Small interfering RNA-producing loci in the ancient parasitic eukaryote Trypanosoma brucei
© Tschudi et al.; licensee BioMed Central Ltd. 2012
Received: 25 March 2012
Accepted: 24 August 2012
Published: 27 August 2012
Skip to main content
© Tschudi et al.; licensee BioMed Central Ltd. 2012
Received: 25 March 2012
Accepted: 24 August 2012
Published: 27 August 2012
At the core of the RNA interference (RNAi) pathway in Trypanosoma brucei is a single Argonaute protein, TbAGO1, with an established role in controlling retroposon and repeat transcripts. Recent evidence from higher eukaryotes suggests that a variety of genomic sequences with the potential to produce double-stranded RNA are sources for small interfering RNAs (siRNAs).
To test whether such endogenous siRNAs are present in T. brucei and to probe the individual role of the two Dicer-like enzymes, we affinity purified TbAGO1 from wild-type procyclic trypanosomes, as well as from cells deficient in the cytoplasmic (TbDCL1) or nuclear (TbDCL2) Dicer, and subjected the bound RNAs to Illumina high-throughput sequencing. In wild-type cells the majority of reads originated from two classes of retroposons. We also considerably expanded the repertoire of trypanosome siRNAs to encompass a family of 147-bp satellite-like repeats, many of the regions where RNA polymerase II transcription converges, large inverted repeats and two pseudogenes. Production of these newly described siRNAs is strictly dependent on the nuclear DCL2. Notably, our data indicate that putative centromeric regions, excluding the CIR147 repeats, are not a significant source for endogenous siRNAs.
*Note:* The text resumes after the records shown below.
Lemma chars_replace a b s :
  a ≠ b → a ∉ list_ascii_of_string (Py.replace a b s).
Proof.
  intros Hne. induction s as [|c s IH]; simpl; [apply not_elem_of_nil|].
  apply not_elem_of_cons. split; [|done].
  destruct (Ascii.eqb_spec c a) as [->|Hc]; congruence.
Qed.

(** X10. The snippet made for a retrieved chunk has at most 800
    characters and holds no line feed, whatever the chunk, and it is the
    snippet of the [QuerySource] returned for the chunk. *)
Theorem snippet_bounded (d : Document) :
  (String.length (snippet_of d) ≤ 800)%nat
  ∧ (ascii_of_nat 10 ∉ list_ascii_of_string (snippet_of d))
  ∧ (∀ q, query_source d = Ok q → snippet q = snippet_of d).
Proof.
  unfold snippet_of. split; [apply length_substring_0|]. split.
  - rewrite chars_substring_0. intros Hin.
    pose proof (elem_of_sublist _ _ _ Hin (sublist_take _ _)) as Hall.
    by apply chars_replace in Hall.
  - intros q. unfold query_source.
    destruct (metadata d !! "source"); [|discriminate]. by intros [= <-].
Qed.

Lemma sorted_StronglySorted (l : list string) : StronglySorted String.le (Py.sorted l).
Proof. unfold Py.sorted. apply StronglySorted_merge_sort; apply _. Qed.

Variable cfg : Config.
Variable similarity_search : World → Handle → string → Z → Result (list Document).
Variable get_metadatas : World → Handle → Result (list (gmap string string)).

(** X11. Whatever the metadata read does, the three diagnostic lists of
    a retrieval are in order: the indexed names are sorted and free of
    duplicates, the enumerated names are sorted, and the names reported as
    unindexed are a sublist of the enumerated ones. *)
Theorem diagnostic_lists_ordered vs text k w r :
  retrieve cfg similarity_search get_metadatas vs text k w = Ok r →
  StronglySorted String.le (all_sources r)
  ∧ NoDup (all_sources r)
  ∧ StronglySorted String.le (data_files r)
  ∧ no_text_files r `sublist_of` data_files r.
Proof.
  intros (retrieved & _ & _ & Hall & Hdf & Hno)%retrieve_inv.
  rewrite Hno. split; [|split; [|split]].
  - rewrite Hall. unfold read_sources.
    destruct (get_metadatas w vs); [apply sorted_StronglySorted|constructor].
  - rewrite Hall. unfold read_sources.
    destruct (get_metadatas w vs); [|constructor].
    unfold indexed_names, Py.sorted. rewrite merge_sort_Permutation.
    apply NoDup_elements.
  - rewrite Hdf. unfold read_files, enumerated_names.
    destruct (file_names _); simpl; [apply sorted_StronglySorted|constructor].
  - apply sublist_filter.
Qed.

End RetrievalShape.

(** * Properties of the request handlers *)

Section Handlers.

Import ChatStore Api.

(** X12. The token check lets a request through exactly when no token is
    configured (unset or empty) or the authorization header is the word
    [Bearer], a blank and the token, to the letter; with a token
    configured a request without the header is refused. *)
Theorem require_token_accepts (API_TOKEN authorization : option string) :
  _require_token API_TOKEN authorization = Ok tt ↔
  PyText.truthy API_TOKEN = false
  ∨ ∃ t, API_TOKEN = Some t ∧ authorization = Some ("Bearer " ++ t).
Proof.
  unfold _require_token. destruct (PyText.truthy API_TOKEN) eqn:Ht; [|by split; auto].
  destruct API_TOKEN as [t|]; [|discriminate]. simpl.
  case_bool_decide as Hh.
  - subst authorization. simpl. split; [|done]. intros _. right. by exists t.
  - rewrite orb_true_r. split; [discriminate|].
    intros [|(t' & [= <-] & ->)]; done.
Qed.




Lemma lookup_set_option {A} key (wrap : A → OptionValue) value o k :
  set_option key wrap value o !! k
  = if String.eqb key k then
      match value with Some v => Some (wrap v) | None => o !! k end
    else o !! k.
Proof.
  unfold set_option. destruct (String.eqb_spec key k) as [->|Hne].
  - destruct value; [by rewrite lookup_insert_eq|done].
  - destruct value; [by rewrite lookup_insert_ne|done].
Qed.

(** The options before the stop list is looked at. *)
Lemma lookup_stop_option (l : option (list string)) (o : gmap string OptionValue) k :
  match l with
  | Some ((_ :: _) as l) => <["stop" := OptStrings l]> o
  | _ => o
  end !! k
  = if String.eqb "stop" k then
      match l with
      | Some ((_ :: _) as l) => Some (OptStrings l)
      | _ => o !! k
      end
    else o !! k.
Proof.
  destruct (String.eqb_spec "stop" k) as [<-|Hne].
  - destruct l as [[|? ?]|]; [done| |done]. by rewrite lookup_insert_eq.
  - destruct l as [[|? ?]|]; [done| |done]. by rewrite lookup_insert_ne.
Qed.

(** The keys of the options, with the field each one carries. *)
Lemma llm_options_lookup req :
  llm_options req !! "temperature" = OptFloat <$> temperature req
  ∧ llm_options req !! "top_p" = OptFloat <$> top_p req
  ∧ llm_options req !! "top_k" = OptInt <$> top_k req
  ∧ llm_options req !! "repeat_penalty" = OptFloat <$> repeat_penalty req
  ∧ llm_options req !! "seed" = OptInt <$> seed req
  ∧ llm_options req !! "num_predict" = OptInt <$> max_tokens req
  ∧ llm_options req !! "num_ctx" = OptInt <$> num_ctx req
  ∧ llm_options req !! "mirostat" = OptInt <$> mirostat req
  ∧ llm_options req !! "mirostat_tau" = OptFloat <$> mirostat_tau req
  ∧ llm_options req !! "mirostat_eta" = OptFloat <$> mirostat_eta req
  ∧ llm_options req !! "stop"
    = match stop req with
      | Some ((_ :: _) as l) => Some (OptStrings l)
      | _ => None
      end
  ∧ llm_options req !! "max_tokens" = None.
Proof.
  unfold llm_options.
  repeat split;
    (rewrite lookup_stop_option; cbn [String.eqb Ascii.eqb Bool.eqb andb];
     repeat (rewrite lookup_set_option; cbn [String.eqb Ascii.eqb Bool.eqb andb]);
     rewrite lookup_empty;
     match goal with
     | |- _ = _ <$> ?x => by destruct x
     | _ => by destruct (stop req) as [[|? ?]|]
     end).
Qed.

(** The options hold no key but the eleven names. *)
Lemma llm_options_keys req k v :
  llm_options req !! k = Some v →
  k ∈ ["temperature"; "top_p"; "top_k"; "repeat_penalty"; "seed"; "num_predict";
       "num_ctx"; "mirostat"; "mirostat_tau"; "mirostat_eta"; "stop"].
Proof.
  unfold llm_options. rewrite lookup_stop_option.
  destruct (String.eqb_spec "stop" k) as [<-|_].
  { intros _. apply (bool_decide_unpack _). by vm_compute. }
  repeat (rewrite lookup_set_option;
          match goal with
          | |- context [String.eqb ?key k] =>
              destruct (String.eqb_spec key k) as [<-|_];
              [intros _; apply (bool_decide_unpack _); by vm_compute|]
          end).
  by rewrite lookup_empty.
Qed.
Our data suggest that endogenous RNAi targets may be as evolutionarily old as the mechanism itself.
The “natural” or endogenous RNA interference (RNAi) pathway functions as a genome immune defense mechanism to maintain genome integrity, prevents viral infection and limits the potential deleterious consequences of transposon/retroposon mobilization [1–3]. Whereas deep sequencing of endogenous small interfering RNAs (siRNAs) has confirmed that the large majority of siRNAs in several model organisms, including insects , plants  and mammals [6, 7], are indeed derived from retroposons and transposons, these studies also uncovered new classes of small RNAs originating among others from regions of the genome, where convergent transcription occurs or from loci predicted to generate double-stranded RNA (dsRNA) by a fold back mechanism, i.e. inverted repeats. In addition, tRNA- and snoRNA-derived RNA fragments have recently been added to the catalogue of small RNAs implicated in RNAi-related gene silencing pathways [8–12].
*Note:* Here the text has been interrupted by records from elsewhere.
(** * aiobastion: the AIM (Central Credential Provider) client

    A shallow embedding of [src/aiobastion/aim.py] (class [EPV_AIM]) and the
    properties of its request execution subsystem: construction and
    configuration validation, TLS setup, session life cycle, parameter
    validation and the classification of HTTP responses.

    Python objects are modelled by the value universe [pyval]; exceptions by
    the type [exn]; a call either returns, raises or never resumes
    ([outcome]).  Methods that mutate [self] are state transformers over the
    object record [EPV_AIM] and a [World] that counts the sessions and
    semaphores created. *)

From Stdlib Require Import String Ascii List ZArith Bool Lia Permutation.
From Stdlib Require Import DecimalString.
Import ListNotations.

Local Open Scope string_scope.
Local Open Scope Z_scope.

(* ================================================================== *)
(** ** Strings *)

(** [str.lower()], restricted to ASCII letters (all the names the code
    compares against are ASCII). *)
Definition lower_ascii (c : ascii) : ascii :=
  let n := nat_of_ascii c in
  if ((65 <=? n) && (n <=? 90))%nat then ascii_of_nat (n + 32) else c.

Fixpoint lower (s : string) : string :=
  match s with
  | EmptyString => EmptyString
  | String c s' => String (lower_ascii c) (lower s')
  end.

(** [a in b] for two strings: [a] occurs in [b] as a substring. *)
Fixpoint substringb (a b : string) : bool :=
  if prefix a b then true
  else match b with
       | EmptyString => false
       | String _ b' => substringb a b'
       end.

(** [x in l] for a list of strings. *)
Definition mem_str (x : string) (l : list string) : bool :=
  existsb (String.eqb x) l.

Definition Z_to_string (z : Z) : string := NilZero.string_of_int (Z.to_int z).

(* ================================================================== *)
(** ** Python values *)

(** The Python values the code inspects: [None], booleans, integers,
    strings, lists and dictionaries with string keys (keyword arguments and
    JSON objects).  A dictionary is an association list in insertion order,
    as Python dictionaries are.  Floats are left out: no test of the code
    tells a float from an integer. *)
#[warnings="-register-all"]
Inductive pyval : Type :=
| PNone
| PBool (b : bool)
| PInt (n : Z)
| PStr (s : string)
| PList (l : list pyval)
| PDict (d : list (string * pyval)).

Definition dict : Type := list (string * pyval).

Definition keys (d : dict) : list string := map fst d.

Fixpoint dict_get (k : string) (d : dict) : option pyval :=
  match d with
  | [] => None
  | (k', v) :: d' => if String.eqb k k' then Some v else dict_get k d'
  end.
The processing of dsRNA is executed by a member of the Dicer family of RNase III-related enzymes to yield a variety of 21–30 nt small dsRNAs that are then loaded into a specific class of Argonaute (AGO)-family proteins [13, 14]. RNAi was first described in the parasitic protozoan Trypanosoma brucei in 1998  and to date we know that there are two distinct Dicer-like enzymes in these organisms, namely TbDCL1  and TbDCL2 , which are mostly present in the cytoplasm and in the nucleus, respectively. siRNAs generated by both Dicers are transferred to TbAGO1, the sole slicer responsible for cleavage of target transcripts [18, 19] with the assistance of TbRIF4, a 3’-5’ exonuclease .
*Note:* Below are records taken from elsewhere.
Lemma extract_table_keeps_every_signature_witness :
  ([2%nat], Samples.elem "{one}Row" [Samples.cell_of "C"; Samples.cell_of "D"])
    ∈ _findall_local Samples.table_ab (py "Row")
  /\ has_content (row_data_of Reference.lib
                    (Samples.elem "{one}Row" [Samples.cell_of "C"; Samples.cell_of "D"])) = true
  /\ exists kept,
       kept ∈ _extract_table_data_enhanced Reference.lib Samples.table_ab
       /\ py_join (py "|") (take 3 kept)
          = py_join (py "|")
              (take 3 (row_data_of Reference.lib
                         (Samples.elem "{one}Row" [Samples.cell_of "C"; Samples.cell_of "D"]))).
Proof.
  assert (Hin : ([2%nat], Samples.elem "{one}Row" [Samples.cell_of "C"; Samples.cell_of "D"])
                  ∈ _findall_local Samples.table_ab (py "Row"))
    by (vm_compute; do 2 apply list_elem_of_further; apply list_elem_of_here).
  assert (Hc : has_content (row_data_of Reference.lib
                    (Samples.elem "{one}Row" [Samples.cell_of "C"; Samples.cell_of "D"])) = true)
    by reflexivity.
  exact (conj Hin (conj Hc
           (extract_table_keeps_every_signature Reference.lib Samples.table_ab _ Hin Hc))).
Defined.

(** X3.  A cell adds no blank cell when its column-span attribute is
    missing or empty, is not a number, or is a number below 2 (zero and
    negative spans included). *)
Theorem cell_without_span_adds_one_entry (L : PyLib) (cell_elem : Element) :
  colspan_attribute cell_elem = None
  \/ (exists v, colspan_attribute cell_elem = Some v
                /\ (py_int L v = None \/ exists k, py_int L v = Some k /\ (k <= 1)%Z)) ->
  _get_cell_span L cell_elem (py "colspan") = default 1%Z (colspan_attribute cell_elem ≫= py_int L)
  /\ cell_entries L cell_elem = [_extract_cell_text_enhanced L cell_elem].
Proof.
  intros Hcases.
  assert (_get_cell_span L cell_elem (py "colspan")
          = default 1%Z (colspan_attribute cell_elem ≫= py_int L)) as Hspan.
  { unfold _get_cell_span. rewrite first_span_head.
    change (head _) with (colspan_attribute cell_elem).
    by destruct (colspan_attribute cell_elem). }
  split; [exact Hspan|].
  unfold cell_entries. rewrite Hspan.
  destruct Hcases as [Hnone|(v & Hv & Hrest)].
  - rewrite Hnone. reflexivity.
  - rewrite Hv. cbn [mbind option_bind].
    destruct Hrest as [Hn|(k & Hk & Hle)].
    + rewrite Hn. reflexivity.
    + rewrite Hk. change (default 1%Z (Some k)) with k.
      replace (Z.to_nat (k - 1)) with 0%nat by lia. reflexivity.
Qed.

Lemma cell_without_span_adds_one_entry_witness :
  (colspan_attribute Cases.negative_span_cell = None
   \/ (exists v, colspan_attribute Cases.negative_span_cell = Some v
                 /\ (py_int Reference.lib v = None
                     \/ exists k, py_int Reference.lib v = Some k /\ (k <= 1)%Z)))
  /\ (colspan_attribute Cases.worded_span_cell = None
      \/ (exists v, colspan_attribute Cases.worded_span_cell = Some v
                    /\ (py_int Reference.lib v = None
                        \/ exists k, py_int Reference.lib v = Some k /\ (k <= 1)%Z)))
  /\ cell_entries Reference.lib Cases.negative_span_cell
     = [_extract_cell_text_enhanced Reference.lib Cases.negative_span_cell]
  /\ cell_entries Reference.lib Cases.worded_span_cell
     = [_extract_cell_text_enhanced Reference.lib Cases.worded_span_cell].
Proof.
  assert (H1 : colspan_attribute Cases.negative_span_cell = None
               \/ (exists v, colspan_attribute Cases.negative_span_cell = Some v
                             /\ (py_int Reference.lib v = None
                                 \/ exists k, py_int Reference.lib v = Some k /\ (k <= 1)%Z))).
  { right. exists (py "-2"). split; [reflexivity|]. right. exists (-2)%Z.
    split; [reflexivity | lia]. }
  assert (H2 : colspan_attribute Cases.worded_span_cell = None
               \/ (exists v, colspan_attribute Cases.worded_span_cell = Some v
                             /\ (py_int Reference.lib v = None
                                 \/ exists k, py_int Reference.lib v = Some k /\ (k <= 1)%Z))).
  { right. exists (py "two"). split; [reflexivity|]. left. reflexivity. }
  exact (conj H1 (conj H2
           (conj (proj2 (cell_without_span_adds_one_entry Reference.lib _ H1))
                 (proj2 (cell_without_span_adds_one_entry Reference.lib _ H2))))).
Defined.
Soon after the discovery of RNAi in T. brucei, “old-fashioned” sequencing of an 20–30 nt RNA library revealed that the two main classes of retroposons, namely ingi and SLACS, were sources of siRNAs  and subsequent sequencing of siRNAs derived from TbAGO1 immunoprecipitates uncovered a new class of siRNAs from 147-bp tandem units , which we named CIR147 repeats (Chromosome Internal Repeats). These satellite-like repeats are located in non-telomeric regions of T. brucei chromosomes 4, 5, and 8 and were independently identified as part of putative centromeric regions , although at present we cannot exclude the possibility that these repeats also exist on the other chromosomes. In addition, functional studies were consistent with a major role for endogenous RNAi in T. brucei to maintain genome integrity [17, 23]. On the other hand, the unique organization of the trypanosome genome into long directional gene clusters with many sites of convergent transcription  raised the possibility of additional sources of siRNAs and thus may be pointing to new role(s) for RNAi in these organisms. Thus, using deep sequencing we surveyed the small RNAs associated with Argonaute 1 in wild-type cells, as well as in cells devoid of either one of the two Dicers to gauge their respective role in small RNA production.
Summary of total small RNA reads
Reads mapped to the
11 mega chromosomes
Summary of small RNA classes in procyclic T. brucei
SLACS, or Spliced Leader Associated Conserved Sequence, is a site-specific non-LTR retroposon that integrates exclusively into the spliced leader (SL) RNA gene . Our wild-type Ytat 1.1 strain, which was used for the small RNA sequencing described here, has between 16 to 18 copies of the SLACS element per haploid genome (ref.  and data not shown). The element is 6.8 kb long and the two predicted ORFs encode a putative reverse transcriptase and endonuclease domain (Figure 2B). In the wild-type library 26% of the total reads (16% of the unique reads) aligned to this retroposon with approximately twice as many reads originating from the antisense strand. However, in contrast to ingi, siRNAs were restricted to the 5’ half of the element with very few reads in the 3’ half (Figure 2B). Consistent with our analysis of siRNA abundances in TbDCL1 and TbDCL2 KO cells by Northern blots , siRNAs numbers in cells lacking TbDCL1 were slightly lower, but were reduced to 14% in TbDCL2 KO cells (Table 2). The uneven distribution of siRNAs was maintained in both KO libraries.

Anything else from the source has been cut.